Ihr solltet euch wenigstens an den rötlich unterlegten Aufgaben versuchen
(1)
Besorgt euch von der Vorlesungsseite das Programm confInter.py. Um es laufen lassen zu können, benötigt ihr die Tkinter-Erweiterung von python, die aber in fast allen üblichen Python-Paketen enthalten ist. Sorgt dafür, dass oben im Programm etwas wie
totalDrawn = 10 thetaDiscPoints = 10 useGaussian = 0
steht. Das bedeutet: unser Experiment ist ein Produktexperiment aus 10 Bernoulli-Experimenten (totalDrawn); wir werden uns für die Zahl der Erfolge interessieren, also haben wir Ω = {0,1,…,10} (wir brauchen hier nicht den Umweg über eine Zufallsvariable). Weil wir diskret schätzen wollen, müssen wir die möglichen Werte von ϑ (nämlich der Erfolgswahrscheinlichkeit in einem Bernoulli-Experiment) irgendwie diskretisieren – hier wollen es 10 verschiedene Werte sein (thetaDiscPoints). Und schließlich wollen wir vorerst wirklich im einer Binomialverteilung arbeiten (useGaussian). Ihr könnt diese Werte nach einem ersten Test beliebig ändern – aber Vorsicht, totalDrawn und thetaDiscPoints haben einen dramatischen Einfluss auf die Geschwindigkeit des Programms.
Startet das Programm und macht euch klar, wie das, was ihr seht, mit der besprochenen Konstruktion von Konfidenzintervallen zusammenhängt.
Anmerkung: Das hier ist zwangsläufig ein ziemlicher Haufen Code, und ich war zu faul, ihn ordentlich zu dokumentieren. Ich hoffe, es ist nicht allzu schwer, die (wenigen) ” interessanten“ Stellen zu finden.
(2)
Wenn ihr auf ein Feld (links-) klickt, wird es grün, und es wird zu A(theta) hinzugefügt (die Summe ganz rechts ändert sich). Fangt in jeder Zeile bei der größten Wahrscheinlichkeit mit dem Markieren an und markiert die nächstkleineren, bis ihr die Summe 1-gewünschtes Niveau erreicht habt. Wenn ihr das in jeder Zeile gemacht habt, könnt ihr die Konfidenzintervalle für alle möglichen x in den grünen Feldern jeder Spalte ablesen. Probiert das auf jeden Fall mal mit einem Niveau von 0.2 und verschärft den Schätzer dann auf ein Niveau von 0.05. Was beobachtet ihr?

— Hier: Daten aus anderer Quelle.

(** * Campaign analyzer: CSV ingestion, aggregation and view state

    A shallow embedding of [src/App.jsx] (the React component) and of the
    [parseCSV] / [handleFileUpload] pair it shares with the TypeScript
    class, followed by the properties of the specification.

    Strings are sequences of code units; the model keeps the code units
    below 256, which is what [Ascii.ascii] holds.  Plain JavaScript objects
    used as dictionaries are modelled with their own properties in creation
    order, together with what they inherit from [Object.prototype]. *)

From Stdlib Require Import List String Ascii Bool Arith NArith ZArith Lia.
From Stdlib Require Import Permutation Sorted DecimalString.
From Stdlib Require Floats.SpecFloat.
Import ListNotations.
Local Open Scope string_scope.

(* ------------------------------------------------------------------ *)
(** ** Strings, as the program uses them *)

Module JsString.

Definition dquote : ascii := ascii_of_nat 34.
Definition comma : ascii := ascii_of_nat 44.
Definition LF : ascii := ascii_of_nat 10.
Definition CR : ascii := ascii_of_nat 13.

(** White space and line terminators, the characters [trim] strips and
    the class [\s] accepts: TAB, LF, VT, FF, CR, SP and NBSP. *)
Definition isWhiteSpace (c : ascii) : bool :=
  existsb (Nat.eqb (nat_of_ascii c)) [9; 10; 11; 12; 13; 32; 160]%nat.

Fixpoint trimStart (s : string) : string :=
  match s with
  | EmptyString => EmptyString
  | String c s' => if isWhiteSpace c then trimStart s' else s
  end.

Fixpoint trimEnd (s : string) : string :=
  match s with
  | EmptyString => EmptyString
  | String c s' =>
      match trimEnd s' with
      | EmptyString => if isWhiteSpace c then EmptyString else String c EmptyString
      | t => String c t
      end
  end.

(** [s.trim()] *)
Definition trim (s : string) : string := trimEnd (trimStart s).

(** [s.replace(/c/g, '')] for a single character [c]. *)
Fixpoint removeAll (x : ascii) (s : string) : string :=
  match s with
  | EmptyString => EmptyString
  | String c s' => if Ascii.eqb c x then removeAll x s' else String c (removeAll x s')
  end.

(** [s.split(sep)] for a separator of one character. *)
Fixpoint split (sep : ascii) (s : string) : list string :=
  match s with
  | EmptyString => [EmptyString]
  | String c s' =>
      if Ascii.eqb c sep then EmptyString :: split sep s'
      else match split sep s' with
           | h :: t => String c h :: t
           | [] => [String c EmptyString]
           end
  end.

(** [l.join(sep)] *)
Fixpoint join (sep : string) (l : list string) : string :=
  match l with
  | [] => EmptyString
  | [x] => x
  | x :: rest => x ++ sep ++ join sep rest
  end.

Definition isEmpty (s : string) : bool :=
  match s with EmptyString => true | _ => false end.

(** The first [n] characters of [s]. *)
Fixpoint take (n : nat) (s : string) : string :=
  match n, s with
  | S n', String c s' => String c (take n' s')
  | _, _ => EmptyString
  end.

End JsString.

(* ------------------------------------------------------------------ *)
(** ** A backtracking matcher for the regular expressions of the program *)

Module Regex.
Import JsString.

Inductive atom : Type :=
| Chr (c : ascii)               (* a literal character *)
| Dot                           (* [.]: anything but a line terminator *)
| NoneOf (cs : list ascii)      (* a negated class *)
| Space.                        (* the class of white space *)

Inductive greed : Type := Greedy | Lazy.

Inductive regex : Type :=
| Atom (a : atom)
| Star (g : greed) (a : atom)
| Seq (r1 r2 : regex)
| Alt (r1 r2 : regex)
| Lookahead (r : regex)
| EndOfInput.

(** [a+] is [a] followed by [a*], with the same backtracking order. *)
Definition Plus (g : greed) (a : atom) : regex := Seq (Atom a) (Star g a).

Definition accepts (a : atom) (c : ascii) : bool :=
  match a with
  | Chr x => Ascii.eqb c x
  | Dot => negb (Ascii.eqb c LF || Ascii.eqb c CR)
  | NoneOf cs => negb (existsb (Ascii.eqb c) cs)
  | Space => isWhiteSpace c
  end.

(** The matcher is written in continuation-passing style: [k] is what is
    left of the pattern, and the result is the input left after the whole
    match.  A failure of [k] makes the matcher try its next choice. *)
Fixpoint star_greedy (p : ascii -> bool) (s : string)
         (k : string -> option string) : option string :=
  match s with
  | String c s' =>
      if p c then
        match star_greedy p s' k with
        | Some rest => Some rest
        | None => k s
        end
      else k s
  | EmptyString => k s
  end.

Wenn wir wollt, ändert thetaDiscPoints und totalDrawn und seht, wie das Spiel dann aussieht.
(3)
Neben der Binomialverteilung, die wir ja bisher für Pϑ verwendet haben, habe ich auch noch eine diskretisierte Gaussverteilung vorbereitet. Sie kann per useGaussian = 1 gewählt werden und wird unten im ” main“ erzeugt. Experimentiert auch mit ihr. Der entscheidende Vorteil davon ist, dass wir hier einfach an der Varianz der Verteilung spielen können und nachsehen, wie sich die Konfidenzintervalle dadurch verändern. Die Varianz ist der Ausdruck (totalDrawn+1)*p*(1-p) in der Instanzierung der zuständigen Discrete2DFunc. Hängt da zunächst mal ein /4. dran, um nur ein Viertel der Varianz der genäherten Binomialerteilung zu erhalten. Wie verändern sich die Konfidenzintervalle?
(4)
Seht euch die Methode ConfInspector._selectForRowSum an und überzeugt euch, dass sie genau das, was ihr eben per Hand gemacht habt, automatisch tut. Dabei steht 1-Niveau zur Zeit als default parameter im Funktionskopf. Die Methode ist an die rechte Maustaste jedes Feldes gebunden, wenn ihr also rechts in eine Zeile klickt, markiert die Methode euer A(ϑ) automatisch. Beobachtet für ein paar Niveaus (und größere totalDrawn und thetaDiscPoints – die Grenze ist da wohl die Größe eures Bildschirms), wie sich die A(ϑ) und damit auch die C(ω) verhalten. Tut das sowohl für die Binomialverteilung als auch für ein paar Varianzen unserer diskretisierten Gauss-Verteilung.